Il morso esprime l’istantaneità della scelta (nell’Attimo): un gesto di rifiuto (nei confronti
della prospettiva tradizionale) e insieme di appropriazione (del nuovo senso della realtà).
Decidendo, tagliando via la catena del passato, l’Oltre-Uomo si fa signore del tempo4.
Il Trasfigurato è l’immagine dell’Oltre-Uomo, che si è liberato anche dall’ultima catena.
Ma chi è l’Oltre-Uomo? Nel successivo capitolo “Il Convalescente”, è Zarathustra stesso a
liberarsi, mordendo, dal nero serpente; e Zarathustra è certo un alter-ego di Nietzsche. Se (e
poiché) la dottrina dell’Eterno Ritorno non è un’interpretazione tra le altre, una scommessa
pascaliana o kierkegaardiana, ma l’Interpretazione Necessaria, è inevitabile che l’Anello del
Ritorno, annullando lo scarto tra futuro e passato, appaia infine come già da sempre istituito.
Nel capitolo “Della Redenzione” si legge: «…Ma
ha già essa [la Volontà] detto queste parole? E
quand’è che ciò avviene? È forse la Volontà già
sciolta dai lacci della propria pazzia?». La dottrina
dell’Eterno Ritorno, per essere coerente, non può
non porsi come prospettiva autofondante, come
un’eterna Ruota che gira mossa solo da se stessa.

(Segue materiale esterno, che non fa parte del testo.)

(** * Commodities quant: percentile factor, hysteresis signals, vector backtest

    A shallow embedding of the analytical core of the repository:

    - [Factors]  : [rolling_percentile] and its closure [calc_pct]
                   (factors.py), together with the fixed-window
                   [rolling(...).apply(...)] of the data-frame library it
                   is written against; the fill block of the source
                   series, the global and regional percentile tables, the
                   derived ratio tables and the dashboard ladder;
    - [Strategy] : the four-threshold state machine of
                   [BetaStrategy.generate_signals] (strategy.py), the
                   arbitrage and event machines, the current signal and
                   the signal summary;
    - [Backtest] : the column computations of [VectorBacktester.run] and
                   [VectorBacktester._calc_trade_stats]
                   (backtest_engine.py), the drawdown metrics and
                   [prepare_data];
    - [Dashboard]: the threshold ladders of views/dashboard.py and
                   utils.py.

    Numbers.  Python floats are read as exact rationals [Q]; a missing
    value (NaN) is [None] in [option Q].  Infinite floats and rounding are
    therefore outside the model.  Python ints are [Z].  Equality of
    rationals is [==] ([Qeq]).  A date-indexed series is the list of its
    values in date order, so "date t" is position [t]; where dates are
    compared they are integers (day numbers). *)

From Stdlib Require Import List ZArith QArith Qabs Qminmax Lia Lqa Bool Sorted.
Import ListNotations.

Open Scope Q_scope.

(** ** Shared vocabulary *)

(** Strict comparison of two floats, as a boolean. *)
Definition Qlt_bool (x y : Q) : bool := negb (Qle_bool y x).

(** Exceptions the modelled code can raise. *)
Inductive exn : Type :=
| ValueError
| IndexError.

Inductive result (A : Type) : Type :=
| Ok (a : A)
| Raise (e : exn).

Arguments Ok {A} a.
Arguments Raise {A} e.

Definition bind {A B : Type} (m : result A) (k : A -> result B) : result B :=
  match m with
  | Ok a => k a
  | Raise e => Raise e
  end.

Notation "x <- m ;; k" := (bind m (fun x => k))
  (at level 61, m at next level, right associativity).

(** Running a fallible function over a list, left to right; the first
    exception aborts the loop. *)
Fixpoint mapM {A B : Type} (f : A -> result B) (l : list A) : result (list B) :=
  match l with
  | [] => Ok []
  | a :: t => b <- f a ;; bs <- mapM f t ;; Ok (b :: bs)
  end.

(** [Series.fillna(d)] on one cell. *)
Definition fillna (d : Q) (v : option Q) : Q :=
  match v with
  | Some q => q
  | None => d
  end.

Definition notna (v : option Q) : bool :=
  match v with
  | Some _ => true
  | None => false
  end.

(** [Series.shift(1)]: every value moves one date later, the first date
    becomes missing and the last value falls off. *)
Definition shift {A : Type} (l : list A) : list (option A) :=
  firstn (length l) (None :: map Some l).

(** [x.iloc[-1]]: the last element; [None] stands for the IndexError on
    an empty series. *)
Fixpoint iloc_last {A : Type} (x : list A) : option A :=
  match x with
  | [] => None
  | [a] => Some a
  | _ :: t => iloc_last t
  end.

(** Python [len]. *)
Definition len {A : Type} (x : list A) : Z := Z.of_nat (length x).

(** [pd.isna] on one cell. *)
Definition isna {A : Type} (v : option A) : bool :=
  match v with
  | Some _ => false
  | None => true
  end.

(** [Series.ffill()]: a missing cell takes the last value seen before it;
    [last] is that value, missing until a first value has been seen. *)
Fixpoint ffill_from {A : Type} (last : option A) (s : list (option A))
    : list (option A) :=
  match s with
  | [] => []
  | Some v :: t => Some v :: ffill_from (Some v) t
  | None :: t => last :: ffill_from last t
  end.

Definition ffill {A : Type} (s : list (option A)) : list (option A) :=
  ffill_from None s.

(** [series[series.first_valid_index()]]: the first non-missing value. *)
Fixpoint first_valid {A : Type} (s : list (option A)) : option A :=
  match s with
  | [] => None
  | Some v :: _ => Some v
  | None :: t => first_valid t
  end.

(** [Series.fillna(d)] on a whole series. *)
Definition series_fillna {A : Type} (d : A) (s : list (option A))
    : list (option A) :=
  map (fun v => Some (match v with Some x => x | None => d end)) s.

(** [df[df[date_col] >= start]] on rows that carry a date. *)
Definition rows_from {R : Type} (date_of : R -> Z) (start : Z) (rows : list R)
    : list R :=
  filter (fun r => (start <=? date_of r)%Z) rows.

(** ** factors.py *)

Module Factors.

(** One cell of [x < current]: a comparison with a missing value on
    either side is False. *)
Definition lt_scalar (current v : option Q) : bool :=
  match v, current with
  | Some a, Some c => Qlt_bool a c
  | _, _ => false
  end.

(** [(x < current).sum()]. *)
Definition rank_of (x : list (option Q)) (current : option Q) : Z :=
  len (filter (lt_scalar current) x).

(** [rank / (len(x) - 1) if len(x) > 1 else 0.5]. *)
Definition rank_fraction (x : list (option Q)) (current : option Q) : Q :=
  let rank := rank_of x current in
  if (1 <? len x)%Z then inject_Z rank / inject_Z (len x - 1) else 1 # 2.

(** The closure [calc_pct] of [rolling_percentile]; [window] is the
    captured parameter.  Below half a window of rows it returns NaN;
    [x.iloc[-1]] raises on an empty slice. *)
Definition calc_pct (window : Z) (x : list (option Q)) : result (option Q) :=
  if Qlt_bool (inject_Z (len x)) (inject_Z window * (1 # 2)) then Ok None
  else
    match iloc_last x with
    | None => Raise IndexError
    | Some current => Ok (Some (rank_fraction x current))
    end.

(** A cell that holds the value [c]. *)
Definition tied (c : Q) (v : option Q) : Prop :=
  exists q, v = Some q /\ q == c.

(** The slice handed to the closure at position [i] by a fixed window of
    [window] rows, right-closed: rows [max 0 (i+1-window) .. i]. *)
Definition window_at {A : Type} (series : list A) (window i : nat) : list A :=
  skipn (S i - window) (firstn (S i) series).

(** Number of non-missing cells of a slice. *)
Definition count_valid (x : list (option Q)) : Z :=
  len (filter notna x).

(** [series.rolling(window=window, min_periods=min_periods).apply(f, raw=False)]
    of the data-frame library, for an integer window.  The constructor
    rejects a negative window, a negative [min_periods] and
    [min_periods > window]; then, at each position, the closure runs on the
    slice when the slice holds at least [min_periods] non-missing cells,
    and the output is missing otherwise. *)
Definition rolling_apply (series : list (option Q)) (window min_periods : Z)
    (f : list (option Q) -> result (option Q)) : result (list (option Q)) :=
  if (window <? 0)%Z then Raise ValueError
  else if (min_periods <? 0)%Z then Raise ValueError
  else if (window <? min_periods)%Z then Raise ValueError
  else
    mapM (fun i =>
            let x := window_at series (Z.to_nat window) i in
            if (min_periods <=? count_valid x)%Z then f x else Ok None)
         (seq 0 (length series)).

(** [int(window * 0.5)]: truncation toward zero. *)
Definition min_periods_of (window : Z) : Z := Z.quot window 2.

Definition rolling_percentile (series : list (option Q)) (window : Z)
    : result (list (option Q)) :=
  rolling_apply series window (min_periods_of window) (calc_pct window).

(** The fill block shared by [prepare_inventory_data] and
    [get_metric_series], on a series already reindexed to the date axis:
    forward fill, then the dates before the first observation take the
    first observed value, or 0 when nothing was ever observed. *)
Definition fill_gaps (series : list (option Q)) : list (option Q) :=
  let series := ffill series in
  if existsb isna series then
    match first_valid series with
    | Some first_value => series_fillna first_value series
    | None => series_fillna 0 series
    end
  else series.
(** * peetch: the eBPF probes of [peetch_uprobes.c]

    A shallow embedding of the four probe handlers (the [connect]
    tracepoint, [SSL_read], its return probe [SSL_read_ret] and [SSL_write])
    together with their helpers, followed by the properties of the
    per-process correlation that the written specification states. *)

From Stdlib Require Import ZArith Lia.
From Stdlib Require Import Strings.Byte.
From stdpp Require Import base option list strings gmap.

Open Scope Z_scope.

(** ** Machine integers

    C integers are [Z] with the conversions written out. *)

Definition to_u16 (z : Z) : Z := z mod 2 ^ 16.
Definition to_u32 (z : Z) : Z := z mod 2 ^ 32.
Definition to_u64 (z : Z) : Z := z mod 2 ^ 64.

(** Conversion to [int]: the low 32 bits, read as two's complement. *)
Definition to_s32 (z : Z) : Z := (z + 2 ^ 31) mod 2 ^ 32 - 2 ^ 31.

(** [if (ret)] on an [int]. *)
Definition nonzero (z : Z) : bool := negb (z =? 0).

(** The value of a scalar field laid out in memory, least significant
    byte first (the hosts the probes are loaded on are little-endian). *)
Fixpoint le_decode (bs : list byte) : Z :=
  match bs with
  | [] => 0
  | b :: bs' => Z.of_N (Byte.to_N b) + 256 * le_decode bs'
  end.

(** ** Cross-space reads

    An address space is a partial map from addresses to bytes;
    [bpf_probe_read] copies [size] bytes or fails as a whole, in which case
    the kernel helper clears the destination and returns a negative code. *)

Definition memory := Z -> option byte.

Fixpoint read_bytes (m : memory) (size : nat) (addr : Z) : option (list byte) :=
  match size with
  | O => Some []
  | S n =>
      match m addr, read_bytes m n (addr + 1) with
      | Some b, Some bs => Some (b :: bs)
      | _, _ => None
      end
  end.

Definition EFAULT : Z := 14.

Definition bpf_probe_read (m : memory) (size : nat) (addr : Z) : Z * list byte :=
  match read_bytes m size addr with
  | Some bs => (0, bs)
  | None => (- EFAULT, replicate size x00)
  end.

(** ** Data structures *)

Definition COMM_MAX_LEN : nat := 64.
Definition MESSAGE_MAX_LEN : nat := 64.
Definition CIPHERSUITE_MAX_LEN : nat := 32.
Definition MASTER_SECRET_MAX_LEN : nat := 48.
Definition AF_INET : Z := 2.

(** [struct tls_event_t], the record sent to userland. *)
Record tls_event_t := {
  ev_addr : Z;
  ev_port : Z;
  ev_tls_version : Z;
  ev_comm : list byte;
  ev_message : list byte;
  ev_message_length : Z;
  ev_pid : Z;
  ev_is_read : Z
}.

(** [struct SSL_buffer_t]. *)
Record SSL_buffer_t := {
  buf_ptr : Z;
  buf_length : Z;
  buf_tls_version : Z;
  buf_is_read : Z
}.

(** [struct TLS_information_t]. *)
Record TLS_information_t := {
  ciphersuite : list byte;
  master_secret : list byte
}.

(** The fields of [struct sockaddr_in] the tracepoint looks at, and their
    place in the 16 bytes copied from the caller. *)
Record sockaddr_in := {
  sin_family : Z;
  sin_port : Z;
  sin_addr : Z
}.

Definition sizeof_sockaddr_in : nat := 16.

Definition decode_sockaddr_in (bs : list byte) : sockaddr_in :=
  {| sin_family := le_decode (take 2 bs);
     sin_port := le_decode (take 2 (drop 2 bs));
     sin_addr := le_decode (take 4 (drop 4 bs)) |}.

(** ** The tables

    [BPF_HASH(name, key_type, leaf_type, size)] takes its last three
    arguments optionally, with [u64], [u64] and 10240 as defaults.
    [BPF_HASH(pid_cache, u32)] and [BPF_HASH(SSL_read_buffers, u32)] name a
    key type only, so their leaf is a [u64]: this is why both [update] calls
    cast the structure's address to [u64*], and why only the first eight
    bytes of the structure reach the table.
    [BPF_HASH(tls_information_cache, u32, struct TLS_information_t)] names
    its leaf type, is updated without a cast and stores the whole
    structure.

    - The first eight bytes of [tls_event_t] are [addr], [port] and
      [tls_version]; the tracepoint leaves [tls_version] at zero and nothing
      reads it back, so a [pid_cache] leaf is the pair below.
    - The first eight bytes of [SSL_buffer_t] are exactly [ptr]. *)

Record pid_cache_leaf := {
  leaf_addr : Z;
  leaf_port : Z
}.

Definition pid_cache_leaf_of (e : tls_event_t) : pid_cache_leaf :=
  {| leaf_addr := ev_addr e; leaf_port := ev_port e |}.

Definition SSL_read_buffers_leaf_of (b : SSL_buffer_t) : Z := buf_ptr b.

(** The state the probes share: the three tables, the perf output stream
    [tls_events] (oldest first) and the trace pipe written by
    [bpf_trace_printk] (one entry per line, the newline left out). Table
    and ring capacity belong to the host and are not modelled: [update]
    always stores, [perf_submit] always appends. *)
Record state := {
  pid_cache : gmap Z pid_cache_leaf;
  SSL_read_buffers : gmap Z Z;
  tls_information_cache : gmap Z TLS_information_t;
  tls_events : list tls_event_t;
  trace_pipe : list string
}.
Lemma verify_tables_filter (wh : warehouse) (tables acc : list string) (g : gateway) :
  verify_tables wh tables acc g
  = (Returned (acc ++ List.filter (probe_ok wh g) tables)%list,
     log_all (map (probe_query g) tables) g).
Proof.
  revert acc g. induction tables as [|t ts IH]; intros acc g.
  - simpl. rewrite List.app_nil_r. reflexivity.
  - cbn [verify_tables]. unfold bind at 1. unfold try_except at 1.
    unfold bind at 1. unfold get at 1. unfold bind at 1.
    rewrite execute_query_eq, probe_query_limit.
    cbn [List.filter map].
    destruct (run wh (probe_query g t)) as [f|e] eqn:R.
    + assert (P : probe_ok wh g t = true) by (unfold probe_ok; rewrite R; reflexivity).
      rewrite P. unfold ret at 1. rewrite IH. rewrite <- List.app_assoc. reflexivity.
    + assert (P : probe_ok wh g t = false) by (unfold probe_ok; rewrite R; reflexivity).
      rewrite P. unfold ret at 1. rewrite IH. reflexivity.
Qed.
(** * gen_known_imports: a model of the generator and its properties

    The program under study is
    [internal/language/proto/gen/gen_known_imports.go]: it reads
    [proto.csv], builds an ordered list of (import, label) bindings and
    writes a generated Go file.  The function [run] is embedded below with
    explicit state passing over a small model of the file system.  The
    pieces of the Go standard library that decide what [run] does
    ([encoding/csv] as configured on lines 100-103, [os.Open],
    [ioutil.WriteFile]) are modelled next to it. *)

From Stdlib Require Import ZArith Ascii String List Lia.
From stdpp Require Import base gmap strings list.

Local Open Scope string_scope.
Local Open Scope list_scope.
Local Open Scope Z_scope.

(** ** Characters used by the reader and by the template *)

Definition LF : ascii := "010"%char.
Definition CR : ascii := "013"%char.
Definition TAB : ascii := "009"%char.
Definition DQUOTE : ascii := "034"%char.
Definition COMMA : ascii := ","%char.
Definition HASH : ascii := "#"%char.

(** * encoding/csv

    The reader of Go's [encoding/csv] (the implementation of Go 1.10 and
    later), restricted to the options [run] leaves at their defaults:
    [Comma] is [','], [LazyQuotes] and [TrimLeadingSpace] are false.
    [Comment] and [FieldsPerRecord] are fields of the reader, as in Go;
    [Comment] is taken to be a character the package accepts as a comment
    character, as [#] is.  The package documents it so: lines beginning
    with the Comment character without preceding whitespace are ignored.
    A [csv.ParseError] is represented by its [Err] field; the line and
    column it carries are left out.  Errors of the underlying reader other
    than [io.EOF] are not modelled: the whole input can be read. *)

Module csv.

Inductive ParseError : Type :=
| ErrBareQuote      (* a bare quote in a non-quoted field *)
| ErrQuote          (* an extraneous or missing quote in a quoted field *)
| ErrFieldCount.    (* wrong number of fields *)

Record Reader : Type := mkReader {
  Comment : ascii;          (* the zero character: no comment lines *)
  FieldsPerRecord : Z
}.

(** The input cut after every ['\n']; the last piece has no ['\n'] when the
    input does not end with one.  This is what successive
    [bufio.Reader.ReadSlice('\n')] calls deliver. *)
Fixpoint splitLines (s : string) : list string :=
  match s with
  | EmptyString => []
  | String c t =>
      if Ascii.eqb c LF then String LF EmptyString :: splitLines t
      else match splitLines t with
           | [] => [String c EmptyString]
           | l :: ls => String c l :: ls
           end
  end.

(** [Reader.readLine] turns a final ["\r\n"] into ["\n"] and drops a
    ['\r'] that stands right before the end of the input. *)
Fixpoint normLine (l : string) : string :=
  match l with
  | EmptyString => EmptyString
  | String c t =>
      if Ascii.eqb c CR
      then match t with
           | EmptyString => EmptyString
           | String c' EmptyString =>
               if Ascii.eqb c' LF then t else String c (normLine t)
           | _ => String c (normLine t)
           end
      else String c (normLine t)
  end.

(** All the lines [readLine] returns before [io.EOF]. *)
Definition lines (input : string) : list string :=
  map normLine (splitLines input).

(** [nextRune(line) == r.Comment], with [r.Comment != 0]. *)
Definition isComment (r : Reader) (line : string) : bool :=
  negb (Ascii.eqb (Comment r) Ascii.zero) &&
  match line with
  | EmptyString => false
  | String c _ => Ascii.eqb c (Comment r)
  end.

(** [len(line) == lengthNL(line)]: the line is empty or a lone ['\n']. *)
Definition isEmptyLine (line : string) : bool :=
  match line with
  | EmptyString => true
  | String c EmptyString => Ascii.eqb c LF
  | _ => false
  end.

(** Where the field loop of [readRecord] stands inside a line. *)
Inductive place : Type :=
| Bare (atStart : bool)   (* in a non-quoted field; [atStart]: no byte of it read yet *)
| Quoted                  (* inside a quoted field *)
| QuoteSeen.              (* just after a quote met inside a quoted field *)

(** What one call of [readRecord] delivers: [io.EOF], a record together
    with the lines not yet read, or a parse error. *)
Inductive step : Type :=
| Eof
| Next (fields : list string) (rest : list string)
| Bad (e : ParseError).

(** The [parseField] loop of [readRecord].  [line] is what is left of the
    current line, [rest] the lines after it, [fields] the fields completed
    so far and [field] the bytes of the field being read.  A quoted field
    that reaches the end of its line goes on with the next line. *)
Fixpoint parseRecord (rest : list string) {struct rest}
  : place -> list string -> string -> string -> step :=
  fix scan (p : place) (fields : list string) (field : string)
           (line : string) {struct line} : step :=
    match line with
    | EmptyString =>
        match p with
        | Quoted =>
            match rest with
            | [] => Bad ErrQuote
            | l :: rest' => parseRecord rest' Quoted fields field l
            end
        | _ => Next (fields ++ [field]) rest
        end
    | String c l =>
        match p with
        | Bare atStart =>
            if Ascii.eqb c COMMA then scan (Bare true) (fields ++ [field]) EmptyString l
            else if Ascii.eqb c LF && bool_decide (l = EmptyString)
                 then Next (fields ++ [field]) rest
            else if Ascii.eqb c DQUOTE
                 then (if atStart then scan Quoted fields EmptyString l
                       else Bad ErrBareQuote)
            else scan (Bare false) fields (field +:+ String c EmptyString) l
        | Quoted =>
            if Ascii.eqb c DQUOTE then scan QuoteSeen fields field l
            else scan Quoted fields (field +:+ String c EmptyString) l
        | QuoteSeen =>
            if Ascii.eqb c DQUOTE
            then scan Quoted fields (field +:+ String DQUOTE EmptyString) l
            else if Ascii.eqb c COMMA
                 then scan (Bare true) (fields ++ [field]) EmptyString l
            else if Ascii.eqb c LF && bool_decide (l = EmptyString)
                 then Next (fields ++ [field]) rest
            else Bad ErrQuote
        end
    end.

(** The first part of [readRecord]: skip comment lines and empty lines,
    then read the fields of one record. *)
Fixpoint readFields (r : Reader) (ls : list string) : step :=
  match ls with
  | [] => Eof
  | l :: rest =>
      if isComment r l then readFields r rest
      else if isEmptyLine l then readFields r rest
      else parseRecord rest (Bare true) [] EmptyString l
  end.

(** [readRecord]: the fields, then the check against [FieldsPerRecord]
    when it is positive. *)
Definition readRecord (r : Reader) (ls : list string) : step :=
  match readFields r ls with
  | Next fields rest =>
      if (0 <? FieldsPerRecord r) &&
         negb (Z.of_nat (length fields) =? FieldsPerRecord r)
      then Bad ErrFieldCount
      else Next fields rest
  | s => s
  end.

La Volontà dell’Oltre-Uomo s’incarna e si attua
quindi in ogni esistenza, anche là dove tale
Volontà sembra massimamente nascosta o tradita:
essa si manifesta sempre in questa coscienza in
atto, che è la “mia”, o la “tua”, e quella di ogni
soggetto pensante. La coscienza, come tale, è
dunque destinata eternamente ed irrevocabilmente
al Peso più grande e alla Redenzione.
4
Il serpente, senza più testa, si chiude su se stesso a formare l’Anello. Nell’induismo ed in altre
mitologie (ad esempio in quella nordica) ricorre l’immagine del serpente che cinge nelle sue spire
la terra. Così è raffigurato, nello śivaismo, il serpente Ananta (l’Infinito), che contempla in eterno la
danza del dio. Lo stesso Śiva, del resto, danza all’interno di un cerchio di fuoco.